▶ GOAL OF THE EXERCISE:
Nothing but a number belongs in the answer: how many lines of the records below contain the string "that".

BEGIN DATA

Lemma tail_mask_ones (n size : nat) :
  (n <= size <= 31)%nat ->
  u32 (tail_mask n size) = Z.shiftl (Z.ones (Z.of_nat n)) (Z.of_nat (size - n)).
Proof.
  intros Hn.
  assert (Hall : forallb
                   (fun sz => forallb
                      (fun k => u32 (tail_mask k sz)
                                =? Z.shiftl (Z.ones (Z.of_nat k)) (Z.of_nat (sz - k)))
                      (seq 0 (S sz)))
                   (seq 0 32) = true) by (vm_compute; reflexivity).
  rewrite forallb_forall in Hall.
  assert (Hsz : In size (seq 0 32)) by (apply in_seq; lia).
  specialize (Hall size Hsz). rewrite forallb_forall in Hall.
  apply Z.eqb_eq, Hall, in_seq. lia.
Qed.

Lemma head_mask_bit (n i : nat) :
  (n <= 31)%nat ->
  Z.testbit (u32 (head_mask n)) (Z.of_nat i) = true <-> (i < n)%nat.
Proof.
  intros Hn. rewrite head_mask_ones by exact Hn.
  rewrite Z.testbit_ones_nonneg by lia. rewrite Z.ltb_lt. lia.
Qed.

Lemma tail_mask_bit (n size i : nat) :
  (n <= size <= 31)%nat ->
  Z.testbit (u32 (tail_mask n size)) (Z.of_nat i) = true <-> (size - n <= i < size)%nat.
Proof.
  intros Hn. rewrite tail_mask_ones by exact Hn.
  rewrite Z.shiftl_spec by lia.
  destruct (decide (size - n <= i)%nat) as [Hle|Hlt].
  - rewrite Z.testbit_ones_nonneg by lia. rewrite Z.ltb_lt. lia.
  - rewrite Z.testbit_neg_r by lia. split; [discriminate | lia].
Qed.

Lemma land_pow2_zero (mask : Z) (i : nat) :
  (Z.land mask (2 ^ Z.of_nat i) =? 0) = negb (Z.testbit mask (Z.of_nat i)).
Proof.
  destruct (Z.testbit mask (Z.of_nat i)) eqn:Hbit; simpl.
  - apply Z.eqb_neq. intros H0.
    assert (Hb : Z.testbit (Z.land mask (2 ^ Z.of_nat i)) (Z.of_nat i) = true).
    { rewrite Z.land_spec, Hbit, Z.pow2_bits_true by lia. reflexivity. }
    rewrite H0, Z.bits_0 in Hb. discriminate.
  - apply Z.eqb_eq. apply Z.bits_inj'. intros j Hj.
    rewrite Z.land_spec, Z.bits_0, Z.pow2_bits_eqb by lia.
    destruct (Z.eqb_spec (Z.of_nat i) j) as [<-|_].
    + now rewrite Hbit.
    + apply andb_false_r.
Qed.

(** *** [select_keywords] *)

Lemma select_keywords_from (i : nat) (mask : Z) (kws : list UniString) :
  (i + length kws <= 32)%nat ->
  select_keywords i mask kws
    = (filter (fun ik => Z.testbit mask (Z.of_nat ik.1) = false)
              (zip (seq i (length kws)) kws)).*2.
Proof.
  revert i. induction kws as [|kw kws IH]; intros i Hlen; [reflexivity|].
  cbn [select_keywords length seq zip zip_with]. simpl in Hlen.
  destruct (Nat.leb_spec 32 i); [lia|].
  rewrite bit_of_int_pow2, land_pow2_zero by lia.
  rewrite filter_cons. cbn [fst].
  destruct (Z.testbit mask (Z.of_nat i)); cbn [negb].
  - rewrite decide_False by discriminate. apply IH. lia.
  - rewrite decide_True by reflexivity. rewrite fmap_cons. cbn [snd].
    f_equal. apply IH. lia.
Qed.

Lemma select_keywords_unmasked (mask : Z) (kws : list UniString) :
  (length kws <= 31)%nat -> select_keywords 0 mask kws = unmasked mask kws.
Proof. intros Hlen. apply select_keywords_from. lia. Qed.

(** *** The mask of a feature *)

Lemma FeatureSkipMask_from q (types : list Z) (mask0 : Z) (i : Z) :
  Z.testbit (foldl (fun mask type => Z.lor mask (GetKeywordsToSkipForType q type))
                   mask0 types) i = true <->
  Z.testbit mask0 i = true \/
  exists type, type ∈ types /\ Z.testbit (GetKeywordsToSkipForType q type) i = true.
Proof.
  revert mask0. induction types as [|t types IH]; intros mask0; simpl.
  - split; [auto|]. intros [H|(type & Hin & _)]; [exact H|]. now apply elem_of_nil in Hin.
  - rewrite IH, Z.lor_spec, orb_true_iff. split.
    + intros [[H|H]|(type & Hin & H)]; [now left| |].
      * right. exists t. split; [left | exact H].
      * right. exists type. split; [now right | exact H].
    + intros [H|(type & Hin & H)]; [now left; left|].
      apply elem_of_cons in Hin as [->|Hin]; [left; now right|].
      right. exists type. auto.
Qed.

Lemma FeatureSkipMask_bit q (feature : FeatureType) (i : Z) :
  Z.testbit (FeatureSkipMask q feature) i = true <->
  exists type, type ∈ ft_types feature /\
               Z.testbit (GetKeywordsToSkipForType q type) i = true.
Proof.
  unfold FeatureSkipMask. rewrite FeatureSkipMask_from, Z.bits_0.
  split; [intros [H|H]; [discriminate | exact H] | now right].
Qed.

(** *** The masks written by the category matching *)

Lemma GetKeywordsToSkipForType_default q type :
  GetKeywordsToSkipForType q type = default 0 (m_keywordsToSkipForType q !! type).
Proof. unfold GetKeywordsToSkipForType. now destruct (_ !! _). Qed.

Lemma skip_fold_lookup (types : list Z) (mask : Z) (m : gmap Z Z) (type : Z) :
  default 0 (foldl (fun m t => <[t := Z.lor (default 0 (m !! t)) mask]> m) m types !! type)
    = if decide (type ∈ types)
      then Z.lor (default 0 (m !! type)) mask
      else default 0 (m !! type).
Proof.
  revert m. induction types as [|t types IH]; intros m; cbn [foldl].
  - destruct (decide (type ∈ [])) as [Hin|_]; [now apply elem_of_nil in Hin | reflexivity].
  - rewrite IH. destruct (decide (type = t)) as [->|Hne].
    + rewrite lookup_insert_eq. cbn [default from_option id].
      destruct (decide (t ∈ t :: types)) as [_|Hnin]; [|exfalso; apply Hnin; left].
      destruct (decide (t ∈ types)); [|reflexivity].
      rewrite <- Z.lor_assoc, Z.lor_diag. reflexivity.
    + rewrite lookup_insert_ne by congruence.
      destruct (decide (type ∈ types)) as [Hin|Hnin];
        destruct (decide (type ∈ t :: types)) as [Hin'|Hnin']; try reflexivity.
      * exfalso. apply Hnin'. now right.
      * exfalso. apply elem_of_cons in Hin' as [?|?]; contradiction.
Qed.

END DATA
BEGIN DATA

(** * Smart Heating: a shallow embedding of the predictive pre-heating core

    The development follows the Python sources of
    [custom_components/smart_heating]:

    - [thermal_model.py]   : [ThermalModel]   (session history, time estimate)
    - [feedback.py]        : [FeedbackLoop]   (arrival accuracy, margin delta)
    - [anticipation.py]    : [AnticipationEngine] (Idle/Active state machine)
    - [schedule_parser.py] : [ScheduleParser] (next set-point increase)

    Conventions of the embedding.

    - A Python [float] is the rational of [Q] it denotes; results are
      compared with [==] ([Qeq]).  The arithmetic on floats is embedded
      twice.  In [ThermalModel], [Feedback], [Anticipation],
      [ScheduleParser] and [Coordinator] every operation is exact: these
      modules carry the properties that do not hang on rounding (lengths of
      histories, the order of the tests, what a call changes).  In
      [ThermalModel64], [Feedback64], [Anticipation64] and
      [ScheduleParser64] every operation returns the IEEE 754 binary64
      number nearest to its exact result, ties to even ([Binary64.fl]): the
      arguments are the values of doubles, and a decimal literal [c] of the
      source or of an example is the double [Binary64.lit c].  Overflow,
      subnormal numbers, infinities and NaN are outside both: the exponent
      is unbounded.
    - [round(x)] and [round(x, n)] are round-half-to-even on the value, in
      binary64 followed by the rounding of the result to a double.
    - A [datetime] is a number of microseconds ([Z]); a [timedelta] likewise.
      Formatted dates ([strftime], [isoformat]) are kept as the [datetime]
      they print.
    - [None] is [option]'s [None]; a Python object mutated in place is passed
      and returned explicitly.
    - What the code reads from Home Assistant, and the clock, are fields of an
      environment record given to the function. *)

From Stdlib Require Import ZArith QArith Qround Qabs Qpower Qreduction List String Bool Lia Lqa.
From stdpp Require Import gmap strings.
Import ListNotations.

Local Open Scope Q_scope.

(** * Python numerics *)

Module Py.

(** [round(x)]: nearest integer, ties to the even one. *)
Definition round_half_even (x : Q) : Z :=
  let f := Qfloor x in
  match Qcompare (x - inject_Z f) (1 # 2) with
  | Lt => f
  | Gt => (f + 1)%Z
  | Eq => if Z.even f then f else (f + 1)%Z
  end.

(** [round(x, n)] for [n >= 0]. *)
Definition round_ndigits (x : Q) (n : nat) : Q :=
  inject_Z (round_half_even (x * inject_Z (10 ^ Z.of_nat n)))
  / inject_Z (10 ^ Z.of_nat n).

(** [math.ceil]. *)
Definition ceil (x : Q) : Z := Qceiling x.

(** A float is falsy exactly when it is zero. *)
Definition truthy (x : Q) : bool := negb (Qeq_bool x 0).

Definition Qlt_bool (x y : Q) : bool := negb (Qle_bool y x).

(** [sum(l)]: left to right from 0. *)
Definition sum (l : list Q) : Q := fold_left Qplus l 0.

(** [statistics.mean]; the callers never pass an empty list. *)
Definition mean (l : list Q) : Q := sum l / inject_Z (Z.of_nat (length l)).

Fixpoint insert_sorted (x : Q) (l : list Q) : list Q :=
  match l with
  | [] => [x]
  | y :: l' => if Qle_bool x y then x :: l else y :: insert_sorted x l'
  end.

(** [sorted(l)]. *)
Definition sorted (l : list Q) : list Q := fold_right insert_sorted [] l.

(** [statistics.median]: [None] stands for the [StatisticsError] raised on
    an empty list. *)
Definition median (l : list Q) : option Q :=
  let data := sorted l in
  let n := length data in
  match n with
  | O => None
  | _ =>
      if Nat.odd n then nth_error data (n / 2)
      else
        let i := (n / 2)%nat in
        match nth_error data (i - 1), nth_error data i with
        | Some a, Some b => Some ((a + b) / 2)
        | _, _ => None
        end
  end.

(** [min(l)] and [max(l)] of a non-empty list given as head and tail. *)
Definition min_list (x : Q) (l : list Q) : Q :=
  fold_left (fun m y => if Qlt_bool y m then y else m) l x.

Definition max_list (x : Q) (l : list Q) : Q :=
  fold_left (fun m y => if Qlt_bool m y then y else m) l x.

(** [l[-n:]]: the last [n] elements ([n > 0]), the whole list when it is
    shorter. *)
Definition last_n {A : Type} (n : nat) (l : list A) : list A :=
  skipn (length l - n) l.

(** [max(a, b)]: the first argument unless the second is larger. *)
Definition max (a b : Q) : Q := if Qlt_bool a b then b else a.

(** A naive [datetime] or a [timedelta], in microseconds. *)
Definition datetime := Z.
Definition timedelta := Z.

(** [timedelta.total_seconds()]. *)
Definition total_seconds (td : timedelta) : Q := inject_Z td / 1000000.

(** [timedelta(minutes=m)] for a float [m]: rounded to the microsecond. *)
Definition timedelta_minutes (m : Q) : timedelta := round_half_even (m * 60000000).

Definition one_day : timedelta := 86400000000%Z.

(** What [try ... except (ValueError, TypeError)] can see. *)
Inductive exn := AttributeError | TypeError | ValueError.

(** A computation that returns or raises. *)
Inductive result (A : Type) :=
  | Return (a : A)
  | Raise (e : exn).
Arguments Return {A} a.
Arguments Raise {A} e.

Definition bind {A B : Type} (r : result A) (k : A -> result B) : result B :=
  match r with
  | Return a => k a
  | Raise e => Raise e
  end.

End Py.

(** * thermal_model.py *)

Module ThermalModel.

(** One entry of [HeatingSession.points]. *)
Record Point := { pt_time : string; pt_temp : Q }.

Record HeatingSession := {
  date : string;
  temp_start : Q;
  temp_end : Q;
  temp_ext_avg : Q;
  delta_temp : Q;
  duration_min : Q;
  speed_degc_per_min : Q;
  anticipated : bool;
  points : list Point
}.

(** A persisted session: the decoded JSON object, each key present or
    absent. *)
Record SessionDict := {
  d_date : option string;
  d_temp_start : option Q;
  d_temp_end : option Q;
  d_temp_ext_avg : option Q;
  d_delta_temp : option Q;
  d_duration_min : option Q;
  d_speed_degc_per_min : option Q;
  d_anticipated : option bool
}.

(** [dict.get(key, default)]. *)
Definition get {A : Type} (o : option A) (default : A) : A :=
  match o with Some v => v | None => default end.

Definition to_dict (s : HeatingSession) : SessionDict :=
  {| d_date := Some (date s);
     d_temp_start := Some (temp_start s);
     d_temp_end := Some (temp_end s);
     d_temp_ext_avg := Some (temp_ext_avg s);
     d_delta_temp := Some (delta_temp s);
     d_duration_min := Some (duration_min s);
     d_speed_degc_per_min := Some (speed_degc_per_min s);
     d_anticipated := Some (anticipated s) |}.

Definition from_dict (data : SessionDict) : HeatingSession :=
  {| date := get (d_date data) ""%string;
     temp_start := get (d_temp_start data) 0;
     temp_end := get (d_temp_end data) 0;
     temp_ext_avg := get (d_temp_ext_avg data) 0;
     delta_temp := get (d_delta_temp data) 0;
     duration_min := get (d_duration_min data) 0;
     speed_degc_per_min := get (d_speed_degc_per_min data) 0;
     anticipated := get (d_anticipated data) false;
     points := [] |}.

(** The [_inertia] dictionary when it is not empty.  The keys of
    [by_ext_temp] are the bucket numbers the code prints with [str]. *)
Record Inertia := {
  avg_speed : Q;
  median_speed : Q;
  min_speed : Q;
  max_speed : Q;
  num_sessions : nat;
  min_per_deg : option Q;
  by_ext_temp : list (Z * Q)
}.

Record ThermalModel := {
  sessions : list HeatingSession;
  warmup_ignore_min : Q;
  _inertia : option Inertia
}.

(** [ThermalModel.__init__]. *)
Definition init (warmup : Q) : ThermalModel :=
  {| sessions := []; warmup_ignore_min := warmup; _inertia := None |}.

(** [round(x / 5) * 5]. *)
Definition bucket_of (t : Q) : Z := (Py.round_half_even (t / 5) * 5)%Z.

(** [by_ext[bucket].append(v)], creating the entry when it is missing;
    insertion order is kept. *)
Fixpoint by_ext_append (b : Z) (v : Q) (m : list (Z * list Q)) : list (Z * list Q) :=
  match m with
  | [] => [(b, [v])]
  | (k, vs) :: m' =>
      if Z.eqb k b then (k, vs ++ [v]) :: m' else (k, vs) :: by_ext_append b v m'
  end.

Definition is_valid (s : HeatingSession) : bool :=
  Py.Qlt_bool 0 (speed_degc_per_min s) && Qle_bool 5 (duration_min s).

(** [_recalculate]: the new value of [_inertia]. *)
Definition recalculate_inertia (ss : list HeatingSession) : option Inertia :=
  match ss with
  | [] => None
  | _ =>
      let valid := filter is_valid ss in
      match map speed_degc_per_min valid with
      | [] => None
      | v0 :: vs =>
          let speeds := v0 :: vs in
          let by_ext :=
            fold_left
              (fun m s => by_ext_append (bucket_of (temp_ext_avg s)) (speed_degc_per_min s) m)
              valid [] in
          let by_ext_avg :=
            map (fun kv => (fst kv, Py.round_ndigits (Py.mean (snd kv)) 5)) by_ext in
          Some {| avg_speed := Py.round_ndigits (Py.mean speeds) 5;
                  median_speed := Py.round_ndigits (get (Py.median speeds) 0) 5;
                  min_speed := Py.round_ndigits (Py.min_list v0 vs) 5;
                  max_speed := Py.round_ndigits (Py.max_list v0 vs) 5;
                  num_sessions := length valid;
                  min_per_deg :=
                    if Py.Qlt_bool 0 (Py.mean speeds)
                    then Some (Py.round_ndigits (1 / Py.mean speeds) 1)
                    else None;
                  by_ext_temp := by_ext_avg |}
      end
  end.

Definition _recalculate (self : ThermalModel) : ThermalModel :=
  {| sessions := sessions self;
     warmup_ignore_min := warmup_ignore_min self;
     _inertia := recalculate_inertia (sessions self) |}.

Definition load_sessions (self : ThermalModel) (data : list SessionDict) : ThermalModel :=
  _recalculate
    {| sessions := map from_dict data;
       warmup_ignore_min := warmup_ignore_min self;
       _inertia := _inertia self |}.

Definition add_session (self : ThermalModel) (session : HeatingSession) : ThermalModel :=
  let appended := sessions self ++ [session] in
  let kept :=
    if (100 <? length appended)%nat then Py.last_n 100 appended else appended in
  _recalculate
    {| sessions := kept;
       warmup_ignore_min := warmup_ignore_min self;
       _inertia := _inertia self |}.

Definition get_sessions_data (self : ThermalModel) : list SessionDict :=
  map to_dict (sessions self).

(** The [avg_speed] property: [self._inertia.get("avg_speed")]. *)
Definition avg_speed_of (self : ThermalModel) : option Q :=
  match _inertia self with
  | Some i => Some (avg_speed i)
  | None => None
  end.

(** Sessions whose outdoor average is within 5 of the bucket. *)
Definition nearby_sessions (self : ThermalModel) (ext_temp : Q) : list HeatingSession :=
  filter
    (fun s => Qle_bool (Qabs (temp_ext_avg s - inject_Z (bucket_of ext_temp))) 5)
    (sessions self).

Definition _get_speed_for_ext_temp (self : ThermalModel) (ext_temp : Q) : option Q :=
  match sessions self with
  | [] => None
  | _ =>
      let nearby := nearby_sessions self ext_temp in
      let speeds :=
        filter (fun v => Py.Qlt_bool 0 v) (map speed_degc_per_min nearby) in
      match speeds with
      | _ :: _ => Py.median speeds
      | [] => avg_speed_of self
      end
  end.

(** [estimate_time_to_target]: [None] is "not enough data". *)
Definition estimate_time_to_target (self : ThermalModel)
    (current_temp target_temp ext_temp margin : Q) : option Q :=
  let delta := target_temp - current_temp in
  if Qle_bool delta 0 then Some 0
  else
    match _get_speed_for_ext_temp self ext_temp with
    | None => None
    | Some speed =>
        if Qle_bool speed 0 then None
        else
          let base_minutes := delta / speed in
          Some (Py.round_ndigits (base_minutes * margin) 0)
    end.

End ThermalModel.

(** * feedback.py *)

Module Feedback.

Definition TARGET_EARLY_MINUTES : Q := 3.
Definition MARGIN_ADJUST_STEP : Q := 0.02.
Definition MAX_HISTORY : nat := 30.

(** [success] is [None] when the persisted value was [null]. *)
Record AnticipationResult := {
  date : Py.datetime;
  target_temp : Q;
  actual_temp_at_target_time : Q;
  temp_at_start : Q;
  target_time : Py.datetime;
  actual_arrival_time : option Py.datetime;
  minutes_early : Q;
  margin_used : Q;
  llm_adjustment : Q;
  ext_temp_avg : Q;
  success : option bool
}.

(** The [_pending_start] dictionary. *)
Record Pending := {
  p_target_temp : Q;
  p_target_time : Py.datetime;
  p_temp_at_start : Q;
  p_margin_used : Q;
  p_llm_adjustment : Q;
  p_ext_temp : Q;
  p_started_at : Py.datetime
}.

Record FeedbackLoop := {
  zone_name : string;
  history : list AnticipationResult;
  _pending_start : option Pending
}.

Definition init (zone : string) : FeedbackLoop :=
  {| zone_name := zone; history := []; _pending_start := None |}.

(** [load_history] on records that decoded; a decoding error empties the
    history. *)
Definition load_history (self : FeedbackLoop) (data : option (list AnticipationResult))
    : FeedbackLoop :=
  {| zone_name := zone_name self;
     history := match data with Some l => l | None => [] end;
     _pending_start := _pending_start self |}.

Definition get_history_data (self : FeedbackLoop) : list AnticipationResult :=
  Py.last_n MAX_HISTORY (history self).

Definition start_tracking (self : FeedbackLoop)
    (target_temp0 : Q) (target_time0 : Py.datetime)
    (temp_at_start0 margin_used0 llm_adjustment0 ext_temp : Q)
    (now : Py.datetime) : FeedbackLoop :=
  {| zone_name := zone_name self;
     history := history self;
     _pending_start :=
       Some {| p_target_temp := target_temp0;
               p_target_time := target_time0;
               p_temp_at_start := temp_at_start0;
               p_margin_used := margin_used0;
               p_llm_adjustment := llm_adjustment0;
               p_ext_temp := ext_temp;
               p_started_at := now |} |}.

END DATA

▶ WRITTEN RESPONSE:
3